It’s time to modernize our Web Registration


Perhaps one of the most stressful aspects of college life is registering for courses and organizing a class schedule. As if stressing about homework, exams and papers is not  enough, the process of registering for classes with USC’s Web Registration adds another layer of pressure and hassle each semester. Web Registration, to be frank, is egregiously outdated. In today’s world in which we are constantly connected, Web Registration is anachronistic in the face of other websites like Amazon or LinkedIn. And at a school like USC, it’s difficult and confusing to reconcile a university that prides itself on the cutting edge, yet still utilizes a site that rivals an old-school chat room on Hotmail. The process of registering for classes is stressful enough — it’s time for the administration to streamline the system and make it easier to navigate, search and register for courses.

To be clear, there is nothing wrong with the courses offered or the schedule of classes itself. But the way students access the catalog, add courses and register is outmoded. To even get to Web Registration, you have to either log in through myUSC and click on “Web Registration” or search “USC web registration” and click a link to the site. Through the latter, you have to sign in using your student ID and password — one which is completely different than the password used for myUSC. Once you’ve signed in and chosen a semester, it’s tab time. To clearly manage adding classes and viewing your schedule, you’re better off opening up separate tabs in your browser for the department list, course bin and calendar view to see which classes are available, which ones you’ve added (and can later unschedule or remove) and view your classes in a calendar format to see if there are any conflicts. Jumping between each category and making sure everything is squared away is cumbersome and superfluous. There are just too many hurdles to cross to identify a conflict, unschedule a class, remove the class, add another class to replace it and then check if that has a conflict as well. By the time you do that, you’ll be timed out or automatically signed out and directed to the direct login page that you most likely will not know the password for because you logged in through myUSC. Furthermore, there are no course descriptions or methods to search for a specific class, professor or time/day.
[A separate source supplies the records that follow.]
Lemma search_entries_spec nr k dir es :
  search_entries nr k dir es = option_map fdir (find (named (md k)) (flat_map (vfiles_entry nr dir) es)).
Proof.
  revert dir. induction es as [|e es IH]; intros dir; [reflexivity|].
  simpl search_entries. simpl flat_map. rewrite find_app.
  assert (He : forall dir, search_entry nr k dir e =
                           option_map fdir (find (named (md k)) (vfiles_entry nr dir e))).
  { clear. induction e as [n c|n es Hes] using entry_ind'; intros dir.
    - simpl. unfold named, fname; simpl. destruct (String.eqb n (md k)); reflexivity.
    - rewrite search_entry_Dir, vfiles_entry_Dir. unfold searchTaskFileRecursively, vfiles_in.
      destruct (nr (dir ++ [n])); [reflexivity|]. generalize (dir ++ [n]) as d.
      induction Hes as [|x es Hx Hes IH]; intros d; [reflexivity|].
      simpl. rewrite find_app, Hx.
      destruct (find (named (md k)) (vfiles_entry nr d x)); simpl; auto. }
  rewrite He. destruct (find (named (md k)) (vfiles_entry nr dir e)); simpl; auto.
Qed.

(** The scan for [{issueKey}.md] finds the first such file that it can
    reach. *)
Lemma search_spec nr k dir es :
  searchTaskFileRecursively nr k dir es =
  option_map fdir (find (named (md k)) (vfiles_in nr dir es)).
Proof.
  unfold searchTaskFileRecursively, vfiles_in. destruct (nr dir); [reflexivity|].
  apply search_entries_spec.
Qed.

Lemma collect_entries_spec nr dir es :
  flat_map (collect_entry nr dir) es =
  map (fun x => (fdir x, fname x)) (filter is_task_file (flat_map (vfiles_entry nr dir) es)).
Proof.
  revert dir. induction es as [|e es IH]; intros dir; [reflexivity|].
  simpl flat_map. rewrite filter_app, map_app, IH. f_equal. clear.
  revert dir. induction e as [n c|n es Hes] using entry_ind'; intros dir.
  - simpl. unfold is_task_file, fname; simpl. destruct (endsWith_md n && task_file_name n); reflexivity.
  - rewrite collect_entry_Dir, vfiles_entry_Dir. unfold collectTaskFilesRecursively, vfiles_in.
    destruct (nr (dir ++ [n])); [reflexivity|]. generalize (dir ++ [n]) as d.
    induction Hes as [|x es Hx Hes IH]; intros d; [reflexivity|].
    simpl. rewrite filter_app, map_app, Hx. f_equal. apply IH.
Qed.

(** The collected task files are the reachable files with a task-file
    name, in the traversal order. *)
Lemma collect_spec nr dir es :
  collectTaskFilesRecursively nr dir es =
  map (fun x => (fdir x, fname x)) (filter is_task_file (vfiles_in nr dir es)).
Proof.
  unfold collectTaskFilesRecursively, vfiles_in. destruct (nr dir); [reflexivity|].
  apply collect_entries_spec.
Qed.

Lemma vfiles_entry_sub nr dir e x :
  In x (vfiles_entry nr dir e) -> In x (files_entry dir e).
Proof.
  revert dir. induction e as [n c|n es Hes] using entry_ind'; intros dir; [exact (fun H => H)|].
  rewrite vfiles_entry_Dir, files_entry_Dir. unfold vfiles_in.
  destruct (nr (dir ++ [n])); [contradiction|]. generalize (dir ++ [n]) as d.
  induction Hes as [|y es Hy Hes IH]; intros d; [contradiction|].
  simpl. rewrite !in_app_iff. intros [H|H]; [left; now apply Hy|right; now apply IH].
Qed.

(** A reachable file is a file of the tree. *)
Lemma vfiles_sub nr dir es x : In x (vfiles_in nr dir es) -> In x (files_in dir es).
Proof.
  unfold vfiles_in, files_in. destruct (nr dir); [contradiction|].
  rewrite !in_flat_map. intros (e & He & Hx). exists e. split; [exact He|].
  exact (vfiles_entry_sub nr dir e x Hx).
Qed.

Lemma vfiles_entry_all nr dir e :
  (forall p, nr p = false) -> vfiles_entry nr dir e = files_entry dir e.
Proof.
  intros Hnr. revert dir. induction e as [n c|n es Hes] using entry_ind'; intros dir; [reflexivity|].
  rewrite vfiles_entry_Dir, files_entry_Dir. unfold vfiles_in. rewrite Hnr.
  generalize (dir ++ [n]) as d.
  induction Hes as [|y es Hy Hes IH]; intros d; [reflexivity|].
  simpl. rewrite Hy. f_equal. apply IH.
Qed.

(** When every directory can be listed, a scan reaches every file. *)
Lemma vfiles_all nr dir es :
  (forall p, nr p = false) -> vfiles_in nr dir es = files_in dir es.
Proof.
  intros Hnr. unfold vfiles_in, files_in. rewrite Hnr.
  induction es as [|e es IH]; [reflexivity|]. simpl. rewrite (vfiles_entry_all nr dir e Hnr).
  f_equal. exact IH.
Qed.

Lemma is_unreadable_nil s p : st_unreadable s = [] -> is_unreadable s p = false.
Proof. unfold is_unreadable. intros ->. reflexivity. Qed.

Lemma visible_files_sub s x : In x (visible_files s) -> In x (files s).
Proof. apply vfiles_sub. Qed.

Lemma visible_files_all s : st_unreadable s = [] -> visible_files s = files s.
Proof. intros H. apply vfiles_all. intros p. now apply is_unreadable_nil. Qed.

Lemma files_in_app dir l1 l2 : files_in dir (l1 ++ l2) = files_in dir l1 ++ files_in dir l2.
Proof. apply flat_map_app. Qed.

Lemma files_in_cons dir e es :
  files_in dir (e :: es) = files_entry dir e ++ files_in dir es.
Proof. reflexivity. Qed.

Lemma lookup_dir_split n es sub :
  lookup_dir n es = Some sub ->
  exists e1 e2, es = e1 ++ Dir n sub :: e2 /\
                forall sub', set_dir n sub' es = e1 ++ Dir n sub' :: e2.
Proof.
  induction es as [|e es IH]; simpl; [discriminate|].
  destruct e as [m c|m sub0].
  - intros H. destruct (IH H) as (e1 & e2 & -> & Hs).
    exists (File m c :: e1), e2. split; [reflexivity|]. intros sub'. simpl. now rewrite Hs.
  - destruct (String.eqb m n) eqn:E.
    + apply String.eqb_eq in E. subst m. intros [= ->]. exists [], es. split; reflexivity.
    + intros H. destruct (IH H) as (e1 & e2 & -> & Hs).
      exists (Dir m sub0 :: e1), e2. split; [reflexivity|]. intros sub'. simpl. rewrite ?E. now rewrite Hs.
Qed.

(** Updating one directory changes the file list only in that directory's
    own stretch of it. *)
Lemma upd_dir_files p f es es' :
  upd_dir p f es = Ok es' ->
  exists es0 es0', get_dir p es = Some es0 /\ f es0 = Ok es0' /\
    forall dir, exists l1 l2,
      files_in dir es = l1 ++ files_in (dir ++ p) es0 ++ l2 /\
      files_in dir es' = l1 ++ files_in (dir ++ p) es0' ++ l2.
Proof.
  revert es es'. induction p as [|n p IH]; intros es es' H; simpl in H.
  - exists es, es'. split; [reflexivity|]. split; [exact H|].
    intros dir. exists [], []. rewrite !app_nil_r. split; reflexivity.
  - destruct (lookup_dir n es) as [sub|] eqn:L; [|discriminate].
    destruct (upd_dir p f sub) as [sub'|e] eqn:U; [|discriminate].
    injection H as <-. destruct (IH _ _ U) as (es0 & es0' & G & F & Hf).
    exists es0, es0'. simpl. rewrite L. split; [exact G|]. split; [exact F|].
    intros dir. destruct (lookup_dir_split _ _ _ L) as (e1 & e2 & Hes & Hs).
    destruct (Hf (dir ++ [n])) as (l1 & l2 & H1 & H2).
    exists (files_in dir e1 ++ l1), (l2 ++ files_in dir e2).
    rewrite Hs, Hes, !files_in_app, !files_in_cons, !files_entry_Dir, H1, H2.
    rewrite <- !app_assoc. split; reflexivity.
Qed.

Lemma put_file_shape n c es :
  (exists e1 e2 c0, es = e1 ++ File n c0 :: e2 /\ put_file n c es = e1 ++ File n c :: e2)
  \/ (lookup_file n es = None /\ put_file n c es = es ++ [File n c]).
Proof.
  induction es as [|e es IH]; simpl.
  - right. split; reflexivity.
  - destruct e as [m c0|m sub].
    + destruct (String.eqb m n) eqn:E.
      * apply String.eqb_eq in E. subst m. left. exists [], es, c0. split; reflexivity.
      * destruct IH as [(e1 & e2 & c1 & -> & ->)|[L ->]].
        -- left. exists (File m c0 :: e1), e2, c1. split; reflexivity.
        -- right. split; [exact L|reflexivity].
    + destruct IH as [(e1 & e2 & c1 & -> & ->)|[L ->]].
      * left. exists (Dir m sub :: e1), e2, c1. split; reflexivity.
      * right. split; [exact L|reflexivity].
Qed.

Lemma del_file_shape n c0 es :
  lookup_file n es = Some c0 ->
  exists e1 e2, es = e1 ++ File n c0 :: e2 /\ del_file n es = e1 ++ e2.
Proof.
  induction es as [|e es IH]; simpl; [discriminate|].
  destruct e as [m c|m sub].
  - destruct (String.eqb m n) eqn:E.
    + apply String.eqb_eq in E. subst m. intros [= ->]. exists [], es. split; reflexivity.
    + intros H. destruct (IH H) as (e1 & e2 & -> & ->).
      exists (File m c :: e1), e2. split; reflexivity.
  - intros H. destruct (IH H) as (e1 & e2 & -> & ->).
    exists (Dir m sub :: e1), e2. split; reflexivity.
Qed.

Lemma mkdir_in_files den p : forall cur es es',
  mkdir_in den cur p es = Ok es' -> forall dir, files_in dir es' = files_in dir es.
Proof.
  induction p as [|n p IH]; intros cur es es' H dir; simpl in H.
  - now injection H as ->.
  - destruct (lookup_dir n es) as [sub|] eqn:L.
    + destruct (mkdir_in den (cur ++ [n]) p sub) as [sub'|e] eqn:Mk; [|discriminate].
      injection H as <-. destruct (lookup_dir_split _ _ _ L) as (e1 & e2 & -> & Hs).
      rewrite Hs, !files_in_app, !files_in_cons, !files_entry_Dir.
      now rewrite (IH _ _ _ Mk).
    + destruct (lookup_file n es); [destruct p; discriminate|].
      destruct (den cur); [discriminate|].
      destruct (mkdir_in den (cur ++ [n]) p []) as [sub'|e] eqn:Mk; [|discriminate].
      injection H as <-. rewrite files_in_app, files_in_cons, files_entry_Dir.
      rewrite (IH _ _ _ Mk). simpl. now rewrite app_nil_r.
Qed.

Lemma dirs_in_app dir l1 l2 : dirs_in dir (l1 ++ l2) = dirs_in dir l1 ++ dirs_in dir l2.
Proof. apply flat_map_app. Qed.

Lemma dirs_in_cons dir e es :
  dirs_in dir (e :: es) = dirs_entry dir e ++ dirs_in dir es.
Proof. reflexivity. Qed.

Lemma del_file_dirs n es dir : dirs_in dir (del_file n es) = dirs_in dir es.
Proof.
  induction es as [|e es IH]; [reflexivity|].
  destruct e as [m c|m sub]; simpl.
  - destruct (String.eqb m n); [reflexivity|]. exact IH.
  - unfold dirs_in in *. simpl. now rewrite IH.
Qed.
The site itself isn’t bad if it launched in 2005. There is something fundamentally flawed when it is easier to make an appointment on the website of the DMV than it is to register for “Arts of Asia.” Navigating the site is too archaic in terms of today’s standards of technology.
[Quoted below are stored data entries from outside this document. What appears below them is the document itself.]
(** [deterministc_date_for_row(row_id, year)], the same in both files. *)
Definition deterministc_date_for_row (row_id year : Z) : result Z :=
  let rnd := Sha256.int16 (Sha256.hexdigest (encode (str row_id))) in
  let day_of_year := rnd mod 365 + 1 in
  bind (new year 1 1) (fun jan1 =>
  bind (add_days jan1 (day_of_year - 1)) (fun dt =>
  Ok (strftime_Ymd_int dt))).

Record DateRow : Type := {
  date_key : Z;
  full_date : string;
  day_of_week : Z;
  day_name : string;
  month_of_year : Z;
  month_name : string;
  calendar_quarter : Z;
  calendar_year : Z;
  is_weekend : Z
}.

(** The dictionary appended for [cur]. *)
Definition date_row (cur : datetime) : DateRow :=
  {| date_key := strftime_Ymd_int cur;
     full_date := isoformat cur;
     day_of_week := isoweekday cur;
     day_name := strftime_A cur;
     month_of_year := month cur;
     month_name := strftime_B cur;
     calendar_quarter := (month cur - 1) / 3 + 1;
     calendar_year := year cur;
     is_weekend := if 5 <=? weekday cur then 1 else 0 |}.

(** The [while cur <= end_dt] loop. [None] stands for a loop that has not
    finished within [fuel] iterations. *)
Fixpoint date_loop (fuel : nat) (cur end_dt : datetime) (rows : list DateRow)
  : option (result (list DateRow)) :=
  if le cur end_dt then
    match fuel with
    | O => None
    | S fuel' =>
        match add_days cur 1 with
        | Ok next => date_loop fuel' next end_dt (rows ++ [date_row cur])
        | Raise e => Some (Raise e)
        end
    end
  else Some (Ok rows).

(** [make_date_dim] once both arguments are parsed. The loop is given one
    iteration per day of the range. *)
Definition make_date_dim_from (start_dt end_dt : datetime)
  : option (result (list DateRow)) :=
  date_loop (Z.to_nat (days_between start_dt end_dt + 1)) start_dt end_dt [].

Definition make_date_dim (start end_ : string) : option (result (list DateRow)) :=
  match fromisoformat start with
  | Raise e => Some (Raise e)
  | Ok start_dt =>
      match fromisoformat end_ with
      | Raise e => Some (Raise e)
      | Ok end_dt => make_date_dim_from start_dt end_dt
      end
  end.

End Dates.

(** ** The calendar, stated without ordinals *)

Module Calendar.
Import Datetime.

(** A date the [datetime] constructor accepts. *)
Definition valid (dt : datetime) : Prop :=
  MINYEAR <= year dt <= MAXYEAR /\ 1 <= month dt <= 12 /\
  1 <= day dt <= _days_in_month (year dt) (month dt).

Definition max_date : datetime := Datetime 9999 12 31.

(** The following calendar day. *)
Definition next_day (dt : datetime) : datetime :=
  if day dt <? _days_in_month (year dt) (month dt)
  then Datetime (year dt) (month dt) (day dt + 1)
  else if month dt <? 12 then Datetime (year dt) (month dt + 1) 1
  else Datetime (year dt + 1) 1 1.

(** The calendar day [n] days after [dt]. *)
Fixpoint plus_days (dt : datetime) (n : nat) : datetime :=
  match n with
  | O => dt
  | S n' => next_day (plus_days dt n')
  end.

(** [n] consecutive calendar days starting at [dt]. *)
Fixpoint days_from (dt : datetime) (n : nat) : list datetime :=
  match n with
  | O => []
  | S n' => dt :: days_from (next_day dt) n'
  end.

(** The month and day of [_ord2ymd], given the zero-based day of the year
    and whether the year is a leap year. *)
Definition month_day (leapyear : bool) (n : Z) : Z * Z :=
  let month := Z.shiftr (n + 50) 5 in
  let preceding :=
    index _DAYS_BEFORE_MONTH month
    + (if (2 <? month) && leapyear then 1 else 0) in
  if n <? preceding then
    let month := month - 1 in
    let preceding :=
      preceding - (index _DAYS_IN_MONTH month
                   + (if (month =? 2) && leapyear then 1 else 0)) in
    (month, n - preceding + 1)
  else (month, n - preceding + 1).

(** The integers [lo], [lo + 1], ..., [lo + n - 1]. *)
Definition zrange (lo : Z) (n : nat) : list Z :=
  map (fun i => lo + Z.of_nat i) (seq 0 n).

(** Every day of every month, in both kinds of year, is recovered from its
    position in the year. *)
Definition month_day_table_ok : bool :=
  forallb (fun leap =>
    forallb (fun m =>
      forallb (fun d =>
        let dim := if (m =? 2) && leap then 29 else index _DAYS_IN_MONTH m in
        let before :=
          index _DAYS_BEFORE_MONTH m + (if (2 <? m) && leap then 1 else 0) in
        negb (d <=? dim) || negb (before + d - 1 <=? 364)
        || (let '(m', d') := month_day leap (before + d - 1) in
            (m' =? m) && (d' =? d)))
        (zrange 1 31))
      (zrange 1 12))
    [true; false].

End Calendar.

(** ** The date assignment rule, in the words of its description *)

Module DateRule.
Import Datetime.

(** The SHA-256 digest of the decimal string of [row_id], read as an
    unsigned big-endian integer, modulo 365. *)
Definition day_offset (row_id : Z) : Z :=
  Sha256.be_int (Sha256.digest (Py.encode (Py.str row_id))) mod 365.

Definition jan1 (y : Z) : datetime := Datetime y 1 1.
Definition dec31 (y : Z) : datetime := Datetime y 12 31.

(** January 1 of [y] plus [day_offset row_id] calendar days, as YYYYMMDD. *)
Definition assigned_key (row_id y : Z) : Z :=
  strftime_Ymd_int
    (Calendar.plus_days (jan1 y) (Z.to_nat (day_offset row_id))).

End DateRule.

(** ** pandas operations used by the pipelines, on frames as lists of rows *)

Module Pandas.
Import Py.

Section Frames.
Context {A : Type}.

(** Equality of two rows on the compared columns. *)
Variable eqb : A -> A -> bool.

(** [duplicated()], [keep="first"]: a row is marked when an equal row
    comes before it. *)
Fixpoint duplicated_from (prev rows : list A) : list bool :=
  match rows with
  | [] => []
  | r :: rest => existsb (eqb r) prev :: duplicated_from (prev ++ [r]) rest
  end.

Definition duplicated (rows : list A) : list bool := duplicated_from [] rows.

(** The rows that are not marked, in their order, when the rows [prev]
    came before. *)
Definition kept_from (prev rows : list A) : list A :=
  map fst (filter (fun p => negb (snd p))
             (combine rows (duplicated_from prev rows))).

(** [drop_duplicates()]: the frame without its marked rows. *)
Definition drop_duplicates (rows : list A) : list A := kept_from [] rows.

(** [sort_values(col)] with [le] the order on the column. Rows with equal
    values keep their relative order here; pandas does not fix the order
    of such ties. *)
Variable le : A -> A -> bool.
(** A duplicate-free list in the order of an antisymmetric, transitive
    relation is determined by its elements. *)
Lemma sorted_nodup_unique {A : Type} (R : A -> A -> Prop)
    (R_antisym : forall a b, R a b -> R b a -> a = b)
    (l1 l2 : list A) :
  StronglySorted R l1 -> StronglySorted R l2 ->
  NoDup l1 -> NoDup l2 ->
  (forall x, In x l1 <-> In x l2) ->
  l1 = l2.
Proof.
  intros S1. revert l2.
  induction S1 as [|a1 l1 S1 IH F1]; intros l2 S2 N1 N2 Hin.
  - destruct l2 as [|a2 l2]; [reflexivity|].
    exfalso. apply (proj2 (Hin a2)). now left.
  - destruct l2 as [|a2 l2].
    + exfalso. apply (proj1 (Hin a1)). now left.
    + inversion S2 as [|? ? S2' F2]; subst.
      inversion N1 as [|? ? Hn1 N1']; subst.
      inversion N2 as [|? ? Hn2 N2']; subst.
      assert (Heq : a1 = a2).
      { destruct (proj1 (Hin a1) (or_introl eq_refl)) as [E|I1]; [now symmetry|].
        destruct (proj2 (Hin a2) (or_introl eq_refl)) as [E|I2]; [exact E|].
        apply R_antisym.
        - rewrite Forall_forall in F1. now apply F1.
        - rewrite Forall_forall in F2. now apply F2. }
      subst a2. f_equal.
      apply IH; try assumption.
      intros x. split; intros Hx.
      * destruct (proj1 (Hin x) (or_intror Hx)) as [E|I]; [|exact I].
        subst x. contradiction.
      * destruct (proj2 (Hin x) (or_intror Hx)) as [E|I]; [|exact I].
        subst x. contradiction.
Qed.

(** ** The order of strings by code units *)

Lemma ascii_compare_refl (a : ascii) : Ascii.compare a a = Eq.
Proof. unfold Ascii.compare. apply N.compare_refl. Qed.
The Office of the Registrar and the Office of the Provost need to revamp Web Registration and make it easier, faster and more user-friendly for students to sign up for classes and organize their schedule. Students should be able to search by a number of filters and view the catalog of classes more easily. Perhaps there should even be a method of inputting the classes you wish to take in which the system offers a number of possible schedules you can register for. Let’s say you wanted to take two cinema classes, a French course and a General Education course, you did not want classes on Fridays and you preferred morning classes — you could then input those preferences and be presented with a list of possible schedules with dates, times and the availability of the classes. Or even more simply, students could view what a class is about or the level of difficulty of a course. Rather than splitting one’s time between a course bin and calendar view, combine the two fields and students can add or remove a class more easily if there is a conflict.

Any improvements are welcome improvements. Today’s Web Registration is ill-equipped to help students. Just as other sites students use, such as Financial Aid, have been updated and made easier to navigate, it’s time to update the process and system we use to register for our classes.

As our good friend would say, “Are you sure you want to drop ‘USC: Web Registration’?” Yes, I would.

Athanasius Georgy is a junior majoring in economics. His column, “Campus Talk,” runs  Thursdays.